* _Exercise description_:
Search the material for the string "Theorem" and copy each line where it occurs.

——

(* ===== verification/Library.v ===== *)
(** * The libraries of bound functions
      (lib/Affix.cxx: Affix_fiction, Affix_DESTROY, Affix_load_library,
       Affix_free_library)

    A library is open as often as it was loaded and not freed.  Binding a
    function by the path of its library loads the library once more, and the
    destructor of the function frees it; binding by an [Affix::Lib] loads
    nothing, but the destructor is the same. *)

From S2P Require Export Fiction.
From stdpp Require Import gmap.
#[local] Open Scope Z_scope.

(** The reference count the loader of the system keeps (dlopen(3), dlclose(3)). *)
Class LoaderLaws (SV LS : Type) `{Loader SV LS} := {
  opens : LS -> Z -> nat;
  opens_load : forall path ls h ls', load_library path ls = Some (h, ls') ->
    opens ls' h = S (opens ls h) /\ forall k, k <> h -> opens ls' k = opens ls k;
  opens_free : forall h ls, opens (free_library h ls) h = pred (opens ls h) /\
    forall k, k <> h -> opens (free_library h ls) k = opens ls k;
}.

Section Library.
Context {SV LS : Type} {P : Perl SV} {LD : Loader SV LS}.

(** ** What a program does with bound functions *)

Record world := World { w_ls : LS; w_live : list (fiction SV) }.

Inductive lib_op :=
  | OpAffix (wrap : bool) (lib symbol : SV) (argtypes : option (option (list axt))) (restype : option axt)
  | OpDestroy (i : nat)
  | OpLoad (lib : SV)
  | OpFree (lib : Z)
  | OpFind (lib symbol : SV).

Definition lib_step (w : world) (o : lib_op) : world :=
  match o with
  | OpAffix wrap lib symbol argtypes restype =>
    let '(m, ls) := Affix_fiction wrap lib symbol argtypes restype (w_ls w) in
    match m ∅ with
    | Ret (f, _) _ => World ls (w_live w ++ [f])
    | _ => World ls (w_live w)
    end
  | OpDestroy i =>
    match w_live w !! i with
    | Some f => World (Affix_DESTROY f (w_ls w)) (delete i (w_live w))
    | None => w
    end
  | OpLoad lib =>
    match Affix_load_library lib (w_ls w) with
    | Some (_, ls) => World ls (w_live w)
    | None => w
    end
  | OpFree lib => World (Affix_free_library lib (w_ls w)) (w_live w)
  | OpFind lib symbol => World (Affix_find_symbol lib symbol (w_ls w)).2 (w_live w)
  end.

Definition lib_run (w : world) (ops : list lib_op) : world := foldl lib_step w ops.

(** Functions bound to a library. *)
Definition bound_to (h : Z) (l : list (fiction SV)) : nat :=
  length (List.filter (fun f => fi_lib f =? h) l).

(** Functions that are bound by path; libraries are not freed by hand. *)
Definition by_path (o : lib_op) : Prop :=
  match o with
  | OpAffix _ lib _ _ _ => lib_object lib = None
  | OpFree _ => False
  | _ => True
  end.

Context {LL : LoaderLaws SV LS}.

(** No function has lost its library. *)
Definition libraries_open (w : world) : Prop := forall h, (bound_to h (w_live w) <= opens (w_ls w) h)%nat.

Lemma bound_to_snoc h l f : bound_to h (l ++ [f]) = (bound_to h l + if (fi_lib f =? h)%Z then 1 else 0)%nat.
Proof. unfold bound_to. rewrite List.filter_app, length_app. cbn. by destruct (fi_lib f =? h). Qed.

Lemma bound_to_delete h l i f : l !! i = Some f ->
  bound_to h l = (bound_to h (delete i l) + if (fi_lib f =? h)%Z then 1 else 0)%nat.
Proof.
  revert i. induction l as [|x l IH]; intros [|i] Hi; try done.
  - injection Hi as ->. unfold bound_to. cbn. destruct (fi_lib f =? h); cbn; lia.
  - cbn in Hi. specialize (IH i Hi). unfold bound_to in *.
    change (delete (S i) (x :: l)) with (x :: delete i l). cbn [List.filter]. destruct (fi_lib x =? h); cbn [length]; lia.
Qed.

Lemma load_counts path ls h ls' k : load_library path ls = Some (h, ls') ->
  opens ls' k = (opens ls k + if (h =? k)%Z then 1 else 0)%nat.
Proof.
  intros [E Eo]%opens_load. destruct (Z.eqb_spec h k) as [<-|Hne]; [rewrite E|rewrite Eo by done]; cbn; lia.
Qed.

Lemma free_counts h ls k : opens (free_library h ls) k = (opens ls k - if (h =? k)%Z then 1 else 0)%nat.
Proof.
  destruct (opens_free h ls) as [E Eo]. destruct (Z.eqb_spec h k) as [<-|Hne]; [rewrite E|rewrite Eo by done]; cbn; lia.
Qed.

(** Opening a library for a function counts, unless an object gave it. *)
Lemma open_counts lib ls h ls' k : open_library lib ls = Some (h, ls') -> lib_object lib = None ->
  opens ls' k = (opens ls k + if (h =? k)%Z then 1 else 0)%nat.
Proof.
  unfold open_library. intros Ho Hn. rewrite Hn in Ho.
  assert (Hl : exists path, load_library path ls = Some (h, ls')); [|destruct Hl; by eapply load_counts].
  repeat case_match; simplify_eq; by eexists.
Qed.

Lemma Affix_fiction_lib wrap lib symbol argtypes restype ls m ls' h f name h' :
  Affix_fiction wrap lib symbol argtypes restype ls = (m, ls') -> m h = Ret (f, name) h' ->
  exists handle, open_library lib ls = Some (handle, ls') /\ fi_lib f = handle.
Proof.
  unfold Affix_fiction. destruct (open_library lib ls) as [[handle ls1]|]; intros [= <- <-]; [|done].
  unfold mbind, C_bind. destruct (symbol_and_name symbol h) as [[sym nm] h1| | |]; try done.
  destruct (find_symbol ls1 handle sym); [|done]. intros [= <- _ _]. by exists handle.
Qed.

Lemma Affix_fiction_opens wrap lib symbol argtypes restype ls m ls' k :
  Affix_fiction wrap lib symbol argtypes restype ls = (m, ls') -> lib_object lib = None ->
  (opens ls k <= opens ls' k)%nat.
Proof.
  unfold Affix_fiction. destruct (open_library lib ls) as [[handle ls1]|] eqn:Ho; intros [= _ <-] Hn; [|done].
  rewrite (open_counts _ _ _ _ k Ho Hn). lia.
Qed.

(** Looking up a symbol opens the library once more, unless an object gives it. *)
Lemma find_symbol_opens lib symbol ls h : (opens ls h <= opens (Affix_find_symbol lib symbol ls).2 h)%nat.
Proof.
  assert (Hl : forall path, (opens ls h <= opens match load_library path ls with Some (_, ls) => ls | None => ls end h)%nat).
  { intros path. destruct (load_library path ls) as [[k ls']|] eqn:E; [|done]. rewrite (load_counts path ls k ls' h E). lia. }
  unfold Affix_find_symbol. destruct (negb (SvOK lib) && SvREADONLY lib).
  - specialize (Hl None). destruct (load_library None ls) as [[k ls']|]; [|done]. by destruct (find_symbol _ _ _).
  - destruct (lib_object lib) as [k|].
    + destruct (k =? 0); [done|]. by destruct (find_symbol _ _ _).
    + destruct (SvPOK lib || is_path lib); [|done]. specialize (Hl (Some (SvPV lib))).
      destruct (load_library _ ls) as [[k ls']|]; [|done]. by destruct (find_symbol _ _ _).
Qed.

Lemma lib_step_open w o : by_path o -> libraries_open w -> libraries_open (lib_step w o).
Proof.
  intros Ho Hw h. specialize (Hw h). destruct w as [ls l], o as [wrap lib symbol argtypes restype|i|lib|lib|lib symbol]; cbn -[bound_to] in *.
  - destruct (Affix_fiction wrap lib symbol argtypes restype ls) as [m ls'] eqn:E.
    pose proof (Affix_fiction_opens _ _ _ _ _ _ _ _ h E Ho) as Hle.
    destruct (m ∅) as [[f name] h'| | |] eqn:Em; cbn -[bound_to]; try lia.
    destruct (Affix_fiction_lib _ _ _ _ _ _ _ _ _ _ _ _ E Em) as (handle & Hopen & Hf).
    rewrite bound_to_snoc, (open_counts _ _ _ _ h Hopen Ho), Hf. lia.
  - destruct (l !! i) as [f|] eqn:Hi; [|done]. cbn -[bound_to]. unfold Affix_DESTROY. rewrite free_counts.
    rewrite (bound_to_delete h l i f Hi) in Hw. lia.
  - unfold Affix_load_library. destruct (if negb (SvOK lib) && SvREADONLY lib then _ else _) as [[k ls']|] eqn:E; [|done].
    cbn -[bound_to]. assert (opens ls' h = (opens ls h + if (k =? h)%Z then 1 else 0)%nat) as ->; [|lia].
    destruct (negb (SvOK lib) && SvREADONLY lib); by eapply load_counts.
  - done.
  - pose proof (find_symbol_opens lib symbol ls h). lia.
Qed.

(** C5: a bound function keeps its library open.  However functions are bound
    by path, failures included, destroyed, and libraries loaded besides: every
    library stays open at least as often as there are live functions of it, so
    that the entry point of a live function is never unmapped. *)
Theorem live_functions_keep_library ls ops :
  Forall by_path ops ->
  let w := lib_run (World ls []) ops in
  libraries_open w /\ forall f, In f (w_live w) -> (0 < opens (w_ls w) (fi_lib f))%nat.
Proof.
  intros Hops w. assert (Ho : libraries_open w).
  { subst w. assert (H0 : libraries_open (World ls [])) by (intros h; unfold bound_to; cbn; lia).
    revert H0. generalize (World ls []). induction Hops as [|o ops Ho _ IH]; intros w H0; [done|].
    cbn [lib_run foldl]. apply IH. by apply lib_step_open. }
  split; [done|]. intros f Hf. specialize (Ho (fi_lib f)).
  assert (0 < bound_to (fi_lib f) (w_live w))%nat; [|lia].
  unfold bound_to. destruct (List.filter _ _) as [|x l] eqn:E; [|cbn; lia]. exfalso.
  assert (Hin : In f (List.filter (fun g => fi_lib g =? fi_lib f) (w_live w))).
  { apply List.filter_In. split; [done|]. apply Z.eqb_refl. }
  by rewrite E in Hin.
Qed.

(** [find_symbol] with the path of a library opens it and returns no object to close
    it with: after [n] lookups it is open [n] times more. *)
Theorem find_symbol_leaks path symbol k n : forall ls,
  SvOK path = true -> lib_object path = None -> SvPOK path = true ->
  (forall ls, exists ls', load_library (Some (SvPV path)) ls = Some (k, ls')) ->
  opens (w_ls (lib_run (World ls []) (repeat (OpFind path symbol) n))) k = (opens ls k + n)%nat.
Proof.
  induction n as [|n IH]; intros ls Hok Hobj Hpok Hload; [cbn; lia|]. cbn [repeat lib_run foldl lib_step w_ls w_live].
  destruct (Hload ls) as (ls' & El). assert (E : (Affix_find_symbol path symbol ls).2 = ls').
  { unfold Affix_find_symbol. rewrite Hok, Hobj, Hpok. cbn [negb andb orb]. rewrite El. by destruct (find_symbol _ _ _). }
  rewrite E. fold (lib_run (World ls' []) (repeat (OpFind path symbol) n)). rewrite IH by done.
  rewrite (load_counts _ _ _ _ k El), Z.eqb_refl. lia.
Qed.

(** Binding by an object leaves the loader as it is. *)
Lemma affix_by_object ls live lib h sym argtypes restype e :
  SvOK lib = true -> lib_object lib = Some h -> av_of sym = None -> SvPOK sym = true ->
  find_symbol ls h (SvPV sym) = Some e ->
  exists f, lib_step (World ls live) (OpAffix true lib sym argtypes restype) = World ls (live ++ [f]) /\
    fi_lib f = h /\ fi_entry_point f = e.
Proof.
  intros Hok Hlib Hav Hpok Hsym. cbn [lib_step w_ls w_live]. unfold Affix_fiction.
  assert (Hopen : open_library lib ls = Some (h, ls)) by (unfold open_library; by rewrite Hok, Hlib).
  rewrite Hopen. unfold symbol_and_name. rewrite Hav, Hpok. unfold mbind, C_bind, mret, C_ret. rewrite Hsym.
  eexists. split_and!; reflexivity.
Qed.

(** A library object is closed under its functions.  Two functions bound by
    the same [Affix::Lib], which is open once: when the first is destroyed, the
    library is closed, although the second and the object are still there. *)
Theorem shared_library_closed_early ls lib h sym argtypes restype e :
  SvOK lib = true -> lib_object lib = Some h -> opens ls h = 1%nat ->
  av_of sym = None -> SvPOK sym = true -> find_symbol ls h (SvPV sym) = Some e ->
  let affix := OpAffix true lib sym argtypes restype in
  let w := lib_run (World ls []) [affix; affix; OpDestroy 0] in
  exists f, w_live w = [f] /\ fi_lib f = h /\ fi_entry_point f = e /\ opens (w_ls w) h = 0%nat.
Proof.
  intros Hok Hlib Hone Hav Hpok Hsym affix w. subst affix w. unfold lib_run. cbn [foldl].
  destruct (affix_by_object ls [] lib h sym argtypes restype e) as (f & -> & Hf & _); try done.
  destruct (affix_by_object ls ([] ++ [f]) lib h sym argtypes restype e) as (g & -> & Hg & He); try done.
  exists g. cbn. split_and!; try done. unfold Affix_DESTROY. rewrite Hf, free_counts, Z.eqb_refl, Hone. done.
Qed.
End Library.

——

* _Output for this exercise_:
Theorem live_functions_keep_library ls ops :
Theorem find_symbol_leaks path symbol k n : forall ls,
Theorem shared_library_closed_early ls lib h sym argtypes restype e :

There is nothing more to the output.